The children themselves belong to an indigenous community, and their knowledge of the region may have helped them survive in the jungle after the crash. Her grandmother Fátima Valencia mostly trusted her eldest sister. “She was always like her mother, she took the others to the forest,” she said recently on the radio station La FM. “She knows the plants and fruits. We indigenous people learn from an early age which ones are edible and which ones aren’t.” The children of the indigenous Huitoto or Witoto people learn to hunt, fish and gather edible plants at an early age. However, snakes, jaguars, cougars and other predators also live in the area of ​​the crash. There are also armed drug gangs active there.

The army used sniffer dogs, helicopters and satellite images for the search operation. In addition, 10,000 leaflets were dropped over the area calling on the children in Spanish and their indigenous language to stay where they are. A message was broadcast over loudspeakers in the jungle, in which the children’s grandmother called on them not to move further from the crash site so that the soldiers could find them.

The case is reminiscent of the German-Peruvian Juliane Koepcke, who survived a plane crash in the Peruvian rainforest in 1971 and was rescued ten days later.
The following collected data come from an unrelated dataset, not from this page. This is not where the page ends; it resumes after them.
(* ===== verification/InternalLb.v ===== *)
(** * InternalLb: internal load balancers

    [providers/gce/gce_loadbalancer_internal.go]: an internal load balancer is a
    forwarding rule to a backend service over the instance groups of the
    cluster, with a health check, two firewall rules and, while it is assembled,
    a reserved address.  Instance groups, and the health check of the nodes, are
    shared by the services of the cluster. *)

From S2P Require Import Prelude Bits GoNet GoNetText GoStrings Json NetUtils K8s GceInstances GnpValidations NodeIpamConfig IoLogic AddressManager NodeAnnotator LoadBalancer GceHosts ComputeCalls ClusterId.
Local Open Scope Z_scope.

Definition ILBFinalizerV1 : string := "gke.networking.io/l4-ilb-v1".
Definition ILBFinalizerV2 : string := "gke.networking.io/l4-ilb-v2".
Definition maxInstancesPerInstanceGroup : nat := 1000.
Definition maxL4ILBPorts : nat := 5.

(** ** Constants of [gce.go] and [gce_healthchecks.go] *)
Definition gceHcCheckIntervalSeconds : Z := 8.
Definition gceHcTimeoutSeconds : Z := 1.
Definition gceHcHealthyThreshold : Z := 1.
Definition gceHcUnhealthyThreshold : Z := 3.
Definition GetNodesHealthCheckPath : string := "/healthz".
Definition GetNodesHealthCheckPort : Z := 10256.

Definition translateAffinityType (affinityType : string) : string :=
  if bool_decide (affinityType = "ClientIP"%string) then "CLIENT_IP"%string else "NONE"%string.

Definition gceComputeAPIEndpoint : string := "https://www.googleapis.com/compute/v1/".
Definition gceSubnetworkURL (apiEndpoint project region subnetwork : string) : string :=
  let apiEndpoint := if bool_decide (apiEndpoint = EmptyString) then gceComputeAPIEndpoint else apiEndpoint in
  (apiEndpoint +:+ join_with "/" ["projects"; project; "regions"; region; "subnetworks"; subnetwork])%string.

(** ** State of the provider *)
Record lbState : Type := mkLbState { lb_tags : tagCache; lb_l4 : l4ILBServiceMap; lb_id : ClusterID }.
Definition set_tags (t : tagCache) (s : lbState) : lbState := mkLbState t (lb_l4 s) (lb_id s).
Definition set_l4 (f : l4ILBServiceMap → l4ILBServiceMap) (s : lbState) : lbState := mkLbState (lb_tags s) (f (lb_l4 s)) (lb_id s).
Definition set_id (c : ClusterID) (s : lbState) : lbState := mkLbState (lb_tags s) (lb_l4 s) c.

(** A component of the state. *)
Definition on_tags {W A} (m : io (tagCache * W) A) : io (lbState * W) A := λ s,
  let '(r, (t, w)) := m (lb_tags s.1, s.2) in (r, (set_tags t s.1, w)).
Definition on_id {W A} (m : io (ClusterID * W) A) : io (lbState * W) A := λ s,
  let '(r, (c, w)) := m (lb_id s.1, s.2) in (r, (set_id c s.1, w)).
(** [sort.Strings(fw.TargetTags)], when the tags are those of the configuration. *)
Definition sortedTags {W} : io (lbState * W) unit :=
  put (λ s, (set_tags (mkTagCache (sort_Strings (nodeTags (lb_tags s.1))) (lastKnownNodeNames (lb_tags s.1)) (lastComputedNodeTags (lb_tags s.1))) s.1, s.2)).

(** ** Comparisons *)
Definition firewallRuleEqual (a b : Firewall) : bool :=
  bool_decide (fw_Description a = fw_Description b) &&
  match fw_Allowed a, fw_Allowed b with
  | [(pa, portsa)], [(pb, portsb)] => bool_decide (pa = pb) && equalStringSets portsa portsb
  | _, _ => false
  end &&
  equalStringSets (fw_SourceRanges a) (fw_SourceRanges b) &&
  equalStringSets (fw_DestinationRanges a) (fw_DestinationRanges b) &&
  equalStringSets (fw_TargetTags a) (fw_TargetTags b).

(** The new health check, with the larger of the values. *)
Definition mergeHealthChecks (hc newHC : HealthCheck) : HealthCheck :=
  let larger x y := if y <? x then x else y in
  mkHC (hc_Name newHC) (larger (hc_CheckIntervalSec hc) (hc_CheckIntervalSec newHC)) (larger (hc_TimeoutSec hc) (hc_TimeoutSec newHC))
    (larger (hc_HealthyThreshold hc) (hc_HealthyThreshold newHC)) (larger (hc_UnhealthyThreshold hc) (hc_UnhealthyThreshold newHC))
    (hc_Http newHC) (hc_Type newHC) (hc_Description newHC) (hc_SelfLink newHC).

Definition needToUpdateHealthChecks (hc newHC : HealthCheck) : bool :=
  match hc_Http hc, hc_Http newHC with
  | Some (port, path), Some (port', path') =>
      negb (port =? port') || bool_decide (path ≠ path') || bool_decide (hc_Description hc ≠ hc_Description newHC) ||
      (hc_CheckIntervalSec hc <? hc_CheckIntervalSec newHC) || (hc_TimeoutSec hc <? hc_TimeoutSec newHC) ||
      (hc_UnhealthyThreshold hc <? hc_UnhealthyThreshold newHC) || (hc_HealthyThreshold hc <? hc_HealthyThreshold newHC)
  | _, _ => true
  end.

Definition backendsListEqual (a b : list string) : bool :=
  if negb (length a =? length b)%nat then false
  else if bool_decide (a = []) then true
  else bool_decide ((list_to_set a : gset string) = list_to_set b).

Definition backendSvcEqual (a b : BackendService) : bool :=
  bool_decide (bs_Protocol a = bs_Protocol b) && bool_decide (bs_Description a = bs_Description b) &&
  bool_decide (bs_SessionAffinity a = bs_SessionAffinity b) && bool_decide (bs_LoadBalancingScheme a = bs_LoadBalancingScheme b) &&
  equalStringSets (bs_HealthChecks a) (bs_HealthChecks b) && backendsListEqual (bs_Backends a) (bs_Backends b).

Definition forwardingRulesEqual (old new : ForwardingRule) : bool :=
  (bool_decide (fr_IPAddress old = EmptyString) || bool_decide (fr_IPAddress new = EmptyString) ||
   bool_decide (fr_IPAddress old = fr_IPAddress new)) &&
  bool_decide (fr_IPProtocol old = fr_IPProtocol new) &&
  bool_decide (fr_LoadBalancingScheme old = fr_LoadBalancingScheme new) &&
  equalStringSets (fr_Ports old) (fr_Ports new) &&
  bool_decide (fr_AllPorts old = fr_AllPorts new) &&
  sameResource (fr_BackendService old) (fr_BackendService new) &&
  bool_decide (fr_AllowGlobalAccess old = fr_AllowGlobalAccess new) &&
  bool_decide (fr_Subnetwork old = fr_Subnetwork new).
Definition updateTargetPool (loadBalancerName : string) (hosts : list gceInstance) : io W unit :=
  pool ← GetTargetPool loadBalancerName (g_region g);
  let existing := NewString (hostURLToComparablePath <$> tp_Instances pool) in
  let '(toAdd, existing) := hostsToAdd hosts existing in
  let toRemove := unsorted existing in
  _ ← inChunks (length toAdd) (AddInstancesToTargetPool loadBalancerName (g_region g)) toAdd;
  _ ← inChunks (length toRemove) (RemoveInstancesFromTargetPool loadBalancerName (g_region g)) toRemove;
  updatedPool ← GetTargetPool loadBalancerName (g_region g);
  if (length (tp_Instances updatedPool) =? length hosts)%nat then mret tt
  else fail (Errorf "unexpected number of instances (%d) in target pool %s after update (expected %d)").

Definition createTargetPoolAndHealthCheck (svc : Service) (name serviceName ipAddress region clusterID : string) (hosts : list gceInstance)
    (hc : option HttpHealthCheck) : M unit :=
  hcLinks ← match hc with
    | None => mret []
    | Some hc =>
        let isNodesHealthCheck := bool_decide (hh_Name hc ≠ name) in
        _ ← ensureHTTPHealthCheckFirewall svc serviceName ipAddress clusterID hosts (hh_Name hc) (hh_Port hc) isNodesHealthCheck;
        hc ← wrapped (Errorf "failed to ensure health check for %v port %d path %v: %v") (on_snd (ensureHTTPHealthCheck (hh_Name hc) (hh_RequestPath hc) (hh_Port hc)));
        mret [hh_SelfLink hc]
    end;
  let pool := mkTP name (serviceDescription serviceName) (makeComparableHostPath <$> hosts) (translateAffinityType (svc_SessionAffinity svc)) hcLinks in
  r ← try (on_snd (CreateTargetPool pool region));
  match r with
  | inl err => if isHTTPErrorCode err StatusConflict then mret tt else fail err
  | inr _ => mret tt
  end.
(* ===== verification/LbLogic.v ===== *)
(** * LbLogic: reasoning on traces of calls

    [emits m P]: a run of [m] appends calls to the trace that, with the result,
    satisfy [P].  The rules follow the combinators of the code; [emit_step]
    applies them, with the lemmas of the database [trace] for the operations. *)

From S2P Require Import Prelude K8s IoLogic AddressManager LoadBalancer GceHosts ComputeCalls ClusterId InternalLb Goroutines ExternalLb.

Create HintDb trace.

(** The calls of a trace lead from one world to the other. *)
Inductive replay {W} (C : Compute W) : W → list event → W → Prop :=
| replay_nil w : replay C w [] w
| replay_cons w A (c : Call A) r w1 l w2 : exec c w = (r, w1) → replay C w1 l w2 → replay C w (Event c r :: l) w2.

Lemma replay_app {W} (C : Compute W) w l1 w1 l2 w2 : replay C w l1 w1 → replay C w1 l2 w2 → replay C w (l1 ++ l2) w2.
Proof. induction 1; [done|]. intros. econstructor; eauto. Qed.
Lemma replay_app_inv {W} (C : Compute W) w l1 l2 w2 : replay C w (l1 ++ l2) w2 → ∃ w1, replay C w l1 w1 ∧ replay C w1 l2 w2.
Proof.
  revert w. induction l1 as [|e l1 IH]; intros w Hr; [exists w; split; [constructor|done]|].
  inversion Hr as [|? A c r w1 l' ? He Hl]; subst. destruct (IH _ Hl) as (w' & ? & ?). exists w'. split; [by econstructor|done].
Qed.
(** An invariant of the calls is one of the trace. *)
Lemma replay_keeps {W} (C : Compute W) (φ : event → Prop) (I : W → Prop) w l w' :
  (∀ A (c : Call A) w r w', φ (Event c r) → exec c w = (r, w') → I w → I w') → replay C w l w' → Forall φ l → I w → I w'.
Proof. intros Hc Hr. induction Hr as [|w A c r w1 l w2 He Hr IH]; [done|]. intros [Hφ Hl]%Forall_cons Hi. eauto. Qed.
Since her parents were biologists doing research in the Amazon region, the then 17-year-old was familiar with the area and was able to make her way to a river, where she was finally found by forest workers.

According to media reports, the children in Colombia were with their mother on the way to their father, who had fled the region after constant threats from a splinter group of the guerrilla organization FARC. Although the security situation has improved after the 2016 peace agreement between the government and FARC, parts of the South American country are still controlled by illegal groups. Indigenous peoples, social activists and environmentalists in particular are repeatedly targeted by criminal gangs.